Le 7 octobre 2025, l’Allemagne a ravivé l’un des dossiers les plus sensibles de la politique industrielle européenne. Depuis Berlin, Friedrich Merz a exigé la révision de l’interdiction de vente des véhicules thermiques prévue à l’horizon 2035. Pour le chancelier, cette mesure adoptée dans le cadre du Pacte vert européen menace directement le tissu productif du Vieux Continent.
Une industrie automobile au bord du déséquilibre
L’appel de Merz survient dans un contexte de forte turbulence. L’automobile européenne, longtemps leader mondial, voit ses marges s’effriter face à la concurrence asiatique et américaine. Selon l’Association européenne des constructeurs automobiles (ACEA), la part de marché des constructeurs chinois en Europe a triplé depuis 2020 pour atteindre près de 8 % en 2025, tandis que les exportations européennes chutent de 12 % sur un an.

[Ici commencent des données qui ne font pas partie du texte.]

(** The Show/Hide Completed Tasks button is rendered when
    [completedTasks.length > 0]. *)
Definition showsCompletedButton (st : State) : bool :=
  Nat.ltb 0 (length (completedTasks st)).

(** The cards of the Pending Tasks list: rendered when [tasks.length > 0]
    and [notCompletedTasks.length > 0]. *)
Definition pendingCards (st : State) : list Task.t :=
  if (Nat.ltb 0 (length (tasks st)) && Nat.ltb 0 (length (notCompletedTasks st)))%bool
  then notCompletedTasks st else [].

(** The cards of the Completed Tasks list: rendered when [tasks.length > 0],
    [completedTasksToggle] and [completedTasks.length > 0]. *)
Definition completedCards (st : State) : list Task.t :=
  if (Nat.ltb 0 (length (tasks st))
      && (completedTasksToggle st && Nat.ltb 0 (length (completedTasks st))))%bool
  then completedTasks st else [].

(** *** What the controls do

    The [onClick] and [onChange] callbacks that only call setters. *)

(** The Edit icon of the card of [task]:
    [setEditTaskModalOpen(true); setTaskEditId(task.id)]. *)
Definition clickEdit (task : Task.t) (s : State) : State :=
  setTaskEditId (Value (Some (Task.id task))) (setEditTaskModalOpen (Value true) s).

(** The Cancel button of the edit dialog: [setEditTaskModalOpen(false)]. *)
Definition cancelEdit (s : State) : State := setEditTaskModalOpen (Value false) s.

Dans son entretien accordé à la chaîne NTV, cité par AutoActu, Merz avertit : « Je ne veux pas que l’Allemagne soit l’un des pays soutenant cette mauvaise interdiction. » Une phrase lourde de sens pour un pays où l’industrie automobile représente plus de 5 % du PIB et près de 780 000 emplois directs. Les grands groupes subissent la pression d’une transition trop rapide : le coût des plateformes électriques, la rareté des métaux critiques et le ralentissement de la demande intérieure fragilisent les bilans. En toile de fond, le débat sur le moteur thermique cristallise un malaise plus profond : celui d’une industrie qui peine à financer simultanément l’électrification, la numérisation et la relocalisation de ses chaînes d’approvisionnement.
Le cadre européen en question : une interdiction des moteurs thermiques à réévaluer
L’interdiction de vendre des voitures thermiques neuves à partir de 2035 découle du règlement (UE) 2019/631, adopté en 2022. Elle impose que tous les nouveaux modèles commercialisés soient à zéro émission nette de CO₂, ce qui exclut de facto les moteurs à combustion. Mais le texte prévoit une révision en 2026, afin d’ajuster les objectifs à l’évolution technologique.

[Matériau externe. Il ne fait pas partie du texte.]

(** * Front-GraphQL: repositories and stores

    A shallow embedding of the data-access layer of the task manager:
    the domain models, the two simulated (localStorage-backed) adapters,
    the two GraphQL adapters and the two Zustand stores.

    Modelling conventions.
    - A JavaScript [number] used as an identifier is an integer of [Z]
      (identifiers stay far inside the range where doubles are exact).
    - A [Date] is its time value, the milliseconds since the epoch; a
      time value out of the range of [Date] stands for the Invalid Date.
      The reading of the clock taken by [new Date()] is an explicit
      argument [now] of the operation that takes it.
    - A string is the sequence of the UTF-8 bytes of its text.
    - An [async] method whose body never awaits anything but its own
      timer is one atomic transition of the adapter's state.
    - [localStorage] is a finite map from keys to the JSON value that the
      stored text denotes; writes to it are taken to succeed.

    The React components are not part of the embedding, except for the
    two adapter calls of the button that fills in the sample data. *)

From Stdlib Require Import ZArith Lia.
From Stdlib Require Import Strings.Ascii Strings.String.
From Stdlib Require Import Numbers.DecimalString Numbers.DecimalN.
From stdpp Require Import base option list gmap strings.

Local Open Scope Z_scope.

(** ** JavaScript values *)

Definition Date := Z.

(** The ISO-8601 text of a date, as [Date.prototype.toISOString] renders
    it and [new Date(text)] reads it back; a text that [new Date] cannot
    read gives the Invalid Date, a time value out of range. *)
Inductive IsoString := Iso (ms : Z).

Definition toISOString (d : Date) : IsoString := Iso d.
Definition Date_of (s : IsoString) : Date := let 'Iso ms := s in ms.

(** A [Date] holds a time value of at most 8.64e15 milliseconds either
    side of the epoch; [new Date(value)] of anything else is the Invalid
    Date, on which [toISOString] throws a [RangeError]. *)
Definition valid_date (d : Date) : bool :=
  (-8640000000000000 <=? d) && (d <=? 8640000000000000).

(** The result of [parseInt]: [NaN] or an integer. *)
Inductive numeric := NaN | Int (z : Z).

Global Instance numeric_eq_dec : EqDecision numeric.
Proof. solve_decision. Defined.

(** An argument of type [string | number]. *)
Inductive IdArg := IdNum (n : Z) | IdStr (s : string).

(** A string is truthy when it is not empty. *)
Definition truthy (s : string) : bool :=
  match s with EmptyString => false | String _ _ => true end.

(** [Math.max(...xs)]; [None] is the [-Infinity] of an empty argument list. *)
Fixpoint Math_max (xs : list Z) : option Z :=
  match xs with
  | [] => None
  | x :: xs' => Some (match Math_max xs' with None => x | Some m => Z.max x m end)
  end.

(** *** parseInt *)

(** The white space that [parseInt] skips ([StrWhiteSpaceChar]) is TAB,
    LF, VT, FF, CR and SPACE, and beyond ASCII the characters U+00A0,
    U+1680, U+2000 to U+200A, U+2028, U+2029, U+202F, U+205F, U+3000 and
    U+FEFF, which UTF-8 writes in two or three bytes. *)
Definition is_StrWhiteSpaceChar (c : ascii) : bool :=
  let n := nat_of_ascii c in
  (Nat.eqb n 9 || Nat.eqb n 10 || Nat.eqb n 11 || Nat.eqb n 12
   || Nat.eqb n 13 || Nat.eqb n 32)%bool.

(** U+00A0 is [C2 A0]. *)
Definition is_StrWhiteSpaceChar2 (c1 c2 : ascii) : bool :=
  (Z.of_nat (nat_of_ascii c1) =? 0xC2) && (Z.of_nat (nat_of_ascii c2) =? 0xA0).

(** U+1680 is [E1 9A 80]; U+2000 to U+200A, U+2028, U+2029 and U+202F
    are [E2 80] and then [80] to [8A], [A8], [A9] and [AF]; U+205F is
    [E2 81 9F]; U+3000 is [E3 80 80]; U+FEFF is [EF BB BF]. *)
Definition is_StrWhiteSpaceChar3 (c1 c2 c3 : ascii) : bool :=
  let b1 := Z.of_nat (nat_of_ascii c1) in
  let b2 := Z.of_nat (nat_of_ascii c2) in
  let b3 := Z.of_nat (nat_of_ascii c3) in
  (b1 =? 0xE1) && (b2 =? 0x9A) && (b3 =? 0x80)
  || (b1 =? 0xE2) && (b2 =? 0x80)
     && ((0x80 <=? b3) && (b3 <=? 0x8A) || (b3 =? 0xA8) || (b3 =? 0xA9) || (b3 =? 0xAF))
  || (b1 =? 0xE2) && (b2 =? 0x81) && (b3 =? 0x9F)
  || (b1 =? 0xE3) && (b2 =? 0x80) && (b3 =? 0x80)
  || (b1 =? 0xEF) && (b2 =? 0xBB) && (b3 =? 0xBF).

Fixpoint trimStart (s : string) : string :=
  match s with
  | EmptyString => EmptyString
  | String c1 s1 =>
      if is_StrWhiteSpaceChar c1 then trimStart s1
      else
        match s1 with
        | EmptyString => s
        | String c2 s2 =>
            if is_StrWhiteSpaceChar2 c1 c2 then trimStart s2
            else
              match s2 with
              | EmptyString => s
              | String c3 s3 =>
                  if is_StrWhiteSpaceChar3 c1 c2 c3 then trimStart s3 else s
              end
        end
  end.

(** The value of a character as a digit, letters counting from ten. *)
Definition digit_value (c : ascii) : option Z :=
  let n := Z.of_nat (nat_of_ascii c) in
  if (48 <=? n) && (n <=? 57) then Some (n - 48)
  else if (97 <=? n) && (n <=? 122) then Some (n - 97 + 10)
  else if (65 <=? n) && (n <=? 90) then Some (n - 65 + 10)
  else None.

(** Reads the longest prefix of radix-[R] digits; [acc] is the value read
    so far, [None] while no digit has been read. *)
Fixpoint parse_digits (R : Z) (acc : option Z) (s : string) : option Z :=
  match s with
  | EmptyString => acc
  | String c s' =>
      match digit_value c with
      | Some v =>
          if v <? R then parse_digits R (Some (default 0 acc * R + v)) s'
          else acc
      | None => acc
      end
  end.

(** An optional sign in front of the numeral. *)
Definition strip_sign (s : string) : Z * string :=
  match s with
  | String "-"%char rest => (-1, rest)
  | String "+"%char rest => (1, rest)
  | _ => (1, s)
  end.

(** With no radix argument, a [0x] or [0X] prefix selects radix 16;
    otherwise the radix is 10. *)
Definition strip_prefix (s : string) : Z * string :=
  match s with
  | String "0"%char (String "x"%char rest) => (16, rest)
  | String "0"%char (String "X"%char rest) => (16, rest)
  | _ => (10, s)
  end.

(** [parseInt(s)] with no radix argument: leading white space, an
    optional sign, an optional hexadecimal prefix, then the digits;
    [NaN] when there is no digit. *)
Definition parseInt (s : string) : numeric :=
  let '(sign, unsigned) := strip_sign (trimStart s) in
  let '(R, digits) := strip_prefix unsigned in
  match parse_digits R None digits with
  | None => NaN
  | Some mathInt => Int (sign * mathInt)
  end.

(** [typeof id === 'string' ? parseInt(id) : id] *)
Definition numericId (id : IdArg) : numeric :=
  match id with
  | IdStr s => parseInt s
  | IdNum n => Int n
  end.

(** The decimal numeral of a natural number. *)
Definition decimal (n : N) : string := NilEmpty.string_of_uint (N.to_uint n).

(** ** Domain models *)

Module Todo.
Record t := mk {
  id : Z;
  title : string;
  completed : bool;
  userId : option Z;
  createdAt : Date;
  updatedAt : option Date
}.
End Todo.

Global Instance Todo_eq_dec : EqDecision Todo.t.
Proof. solve_decision. Defined.

Record CreateTodoInput := {
  cti_title : string;
  cti_completed : option bool;
  cti_userId : option Z
}.

Record UpdateTodoInput := {
  uti_id : Z;
  uti_title : option string;
  uti_completed : option bool;
  uti_userId : option Z
}.

Module User.
Record t := mk {
  id : Z;
  name : string;
  email : string;
  createdAt : Date;
  updatedAt : option Date
}.
End User.

Global Instance User_eq_dec : EqDecision User.t.
Proof. solve_decision. Defined.

Record CreateUserInput := {
  cui_name : string;
  cui_email : string
}.

Record UpdateUserInput := {
  uui_id : Z;
  uui_name : option string;
  uui_email : option string
}.

(** ** JSON shapes

    The entities as they travel as JSON, in [localStorage] and in the
    responses of the remote service: dates are ISO strings, an
    [undefined] property is absent. *)

Record TodoJson := {
  tj_id : Z;
  tj_title : string;
  tj_completed : bool;
  tj_userId : option Z;
  tj_createdAt : IsoString;
  tj_updatedAt : option IsoString
}.

Record UserJson := {
  uj_id : Z;
  uj_name : string;
  uj_email : string;
  uj_createdAt : IsoString;
  uj_updatedAt : option IsoString
}.

(** [{...todo, createdAt: todo.createdAt.toISOString(),
      updatedAt: todo.updatedAt ? todo.updatedAt.toISOString() : undefined}] *)
Definition todo_to_json (todo : Todo.t) : TodoJson :=
  {| tj_id := Todo.id todo;
     tj_title := Todo.title todo;
     tj_completed := Todo.completed todo;
     tj_userId := Todo.userId todo;
     tj_createdAt := toISOString (Todo.createdAt todo);
     tj_updatedAt := toISOString <$> Todo.updatedAt todo |}.

(** [{...todo, createdAt: new Date(todo.createdAt),
      updatedAt: todo.updatedAt ? new Date(todo.updatedAt) : undefined}] *)
Definition todo_of_json (todo : TodoJson) : Todo.t :=
  {| Todo.id := tj_id todo;
     Todo.title := tj_title todo;
     Todo.completed := tj_completed todo;
     Todo.userId := tj_userId todo;
     Todo.createdAt := Date_of (tj_createdAt todo);
     Todo.updatedAt := Date_of <$> tj_updatedAt todo |}.

Definition user_to_json (user : User.t) : UserJson :=
  {| uj_id := User.id user;
     uj_name := User.name user;
     uj_email := User.email user;
     uj_createdAt := toISOString (User.createdAt user);
     uj_updatedAt := toISOString <$> User.updatedAt user |}.

Definition user_of_json (user : UserJson) : User.t :=
  {| User.id := uj_id user;
     User.name := uj_name user;
     User.email := uj_email user;
     User.createdAt := Date_of (uj_createdAt user);
     User.updatedAt := Date_of <$> uj_updatedAt user |}.

(** ** localStorage *)

(** What the text kept under a key denotes: an array of tasks, an array
    of users, or text that [JSON.parse] rejects.  Each adapter writes
    only arrays of its own entity under its own key; a loader that meets
    anything else under its key is modelled as taking its [catch]. *)
Inductive StoredData :=
  | Unparsable
  | TodoArray (l : list TodoJson)
  | UserArray (l : list UserJson).

Abbreviation Storage := (gmap string StoredData).

(** ** Array helpers *)

(** [Array.prototype.find]: the first element satisfying the predicate,
    [None] for [undefined].  Where the source pairs [findIndex] with a read
    of [array[index]], the embedding uses stdpp's [list_find], which
    yields the index and the element together ([None] for [-1]). *)
Definition find {A} (P : A → Prop) `{∀ x, Decision (P x)} (l : list A) : option A :=
  snd <$> list_find P l.

(** ** Seed data *)

(** [generateUserSeedData(nextId)]: three users, the ids counting up
    from [nextId], created [now], one day and two days before. *)
Definition generateUserSeedData (now : Date) (nextId : Z) : list User.t :=
  [ {| User.id := nextId;
       User.name := "Juan Pérez";
       User.email := "juan@example.com";
       User.createdAt := now;
       User.updatedAt := None |};
    {| User.id := nextId + 1;
       User.name := "María López";
       User.email := "maria@example.com";
       User.createdAt := now - 24 * 60 * 60 * 1000;
       User.updatedAt := None |};
    {| User.id := nextId + 2;
       User.name := "Carlos Rodríguez";
       User.email := "carlos@example.com";
       User.createdAt := now - 48 * 60 * 60 * 1000;
       User.updatedAt := None |} ].

(** The four dates of [generateTodoSeedData]: the clock reading and the
    three dates that the calendar ([setDate], [setMonth]) derives from it,
    a day, a week and a month back; none of them is the Invalid Date. *)
Record SeedDates := {
  sd_now : Date;
  sd_yesterday : Date;
  sd_lastWeek : Date;
  sd_lastMonth : Date;
  sd_valid :
    forallb valid_date [sd_now; sd_yesterday; sd_lastWeek; sd_lastMonth] = true
}.

(** [generateTodoSeedData(nextId)]: three completed and four pending
    tasks, the ids counting up from [nextId], owned by users 1, 2 and 3. *)
Definition generateTodoSeedData (dates : SeedDates) (nextId : Z) : list Todo.t :=
  [ {| Todo.id := nextId;
       Todo.title := "Revisar documentación de GraphQL";
       Todo.completed := true;
       Todo.userId := Some 1;
       Todo.createdAt := sd_lastMonth dates;
       Todo.updatedAt := Some (sd_lastWeek dates) |};
    {| Todo.id := nextId + 1;
       Todo.title := "Configurar entorno de desarrollo";
       Todo.completed := true;
       Todo.userId := Some 1;
       Todo.createdAt := sd_lastMonth dates;
       Todo.updatedAt := Some (sd_lastWeek dates) |};
    {| Todo.id := nextId + 2;
       Todo.title := "Implementar componente TodoList";
       Todo.completed := true;
       Todo.userId := Some 2;
       Todo.createdAt := sd_lastWeek dates;
       Todo.updatedAt := Some (sd_yesterday dates) |};
    {| Todo.id := nextId + 3;
       Todo.title := "Optimizar consultas GraphQL";
       Todo.completed := false;
       Todo.userId := Some 2;
       Todo.createdAt := sd_yesterday dates;
       Todo.updatedAt := None |};
    {| Todo.id := nextId + 4;
       Todo.title := "Implementar filtros de búsqueda";
       Todo.completed := false;
       Todo.userId := Some 1;
       Todo.createdAt := sd_yesterday dates;
       Todo.updatedAt := None |};
    {| Todo.id := nextId + 5;
       Todo.title := "Añadir pruebas unitarias";
       Todo.completed := false;
       Todo.userId := Some 3;
       Todo.createdAt := sd_now dates;
       Todo.updatedAt := None |};
    {| Todo.id := nextId + 6;
       Todo.title := "Mejorar estilos CSS";
       Todo.completed := false;
       Todo.userId := Some 3;
       Todo.createdAt := sd_now dates;
       Todo.updatedAt := None |} ].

Sous la pression croissante de Berlin, Rome et Prague, la Commission européenne a annoncé fin septembre 2025 qu’elle avancerait cette réévaluation. Selon Bloomberg, Merz et plusieurs gouvernements demandent une approche plus “flexible”, permettant de maintenir la production de moteurs thermiques fonctionnant aux carburants synthétiques (e-fuels). Ces carburants, neutres en carbone sur le cycle complet, sont encore coûteux mais pourraient, selon leurs promoteurs, préserver des milliers d’emplois tout en réduisant les émissions.
D’après Clean Energy Wire, la VDA, fédération allemande de l’automobile, plaide pour une adaptation du cadre législatif : « Les moteurs thermiques ne doivent pas être interdits, mais transformés grâce à des carburants renouvelables. »
Le dilemme énergétique et climatique
Pour la Commission, revenir sur l’interdiction serait un signal dangereux. Le secteur du transport routier représente environ 21 % des émissions de CO₂ dans l’UE, et c’est le seul à n’avoir pas réduit ses émissions depuis 1990. Une étude scientifique publiée en 2025 (arXiv, Impact of delayed transport decarbonisation on EU energy system) montre que tout ralentissement de la transition automobile pourrait entraîner un surcoût annuel de 126 milliards d’euros pour le système énergétique européen et faire grimper le prix du carbone à près de 290 € la tonne en 2030, contre 137 € dans le scénario actuel.
Les ONG environnementales comme Transport & Environment vont plus loin : un report ou une levée de l’interdiction pourrait générer entre 500 et 1 400 millions de tonnes de CO₂ supplémentaires d’ici 2050. Mais ces arguments se heurtent aux préoccupations industrielles : selon la VDA, une électrification accélérée sans plan industriel cohérent pourrait conduire à une désindustrialisation partielle de l’Europe, avec une perte estimée à 200 000 emplois directs d’ici 2030.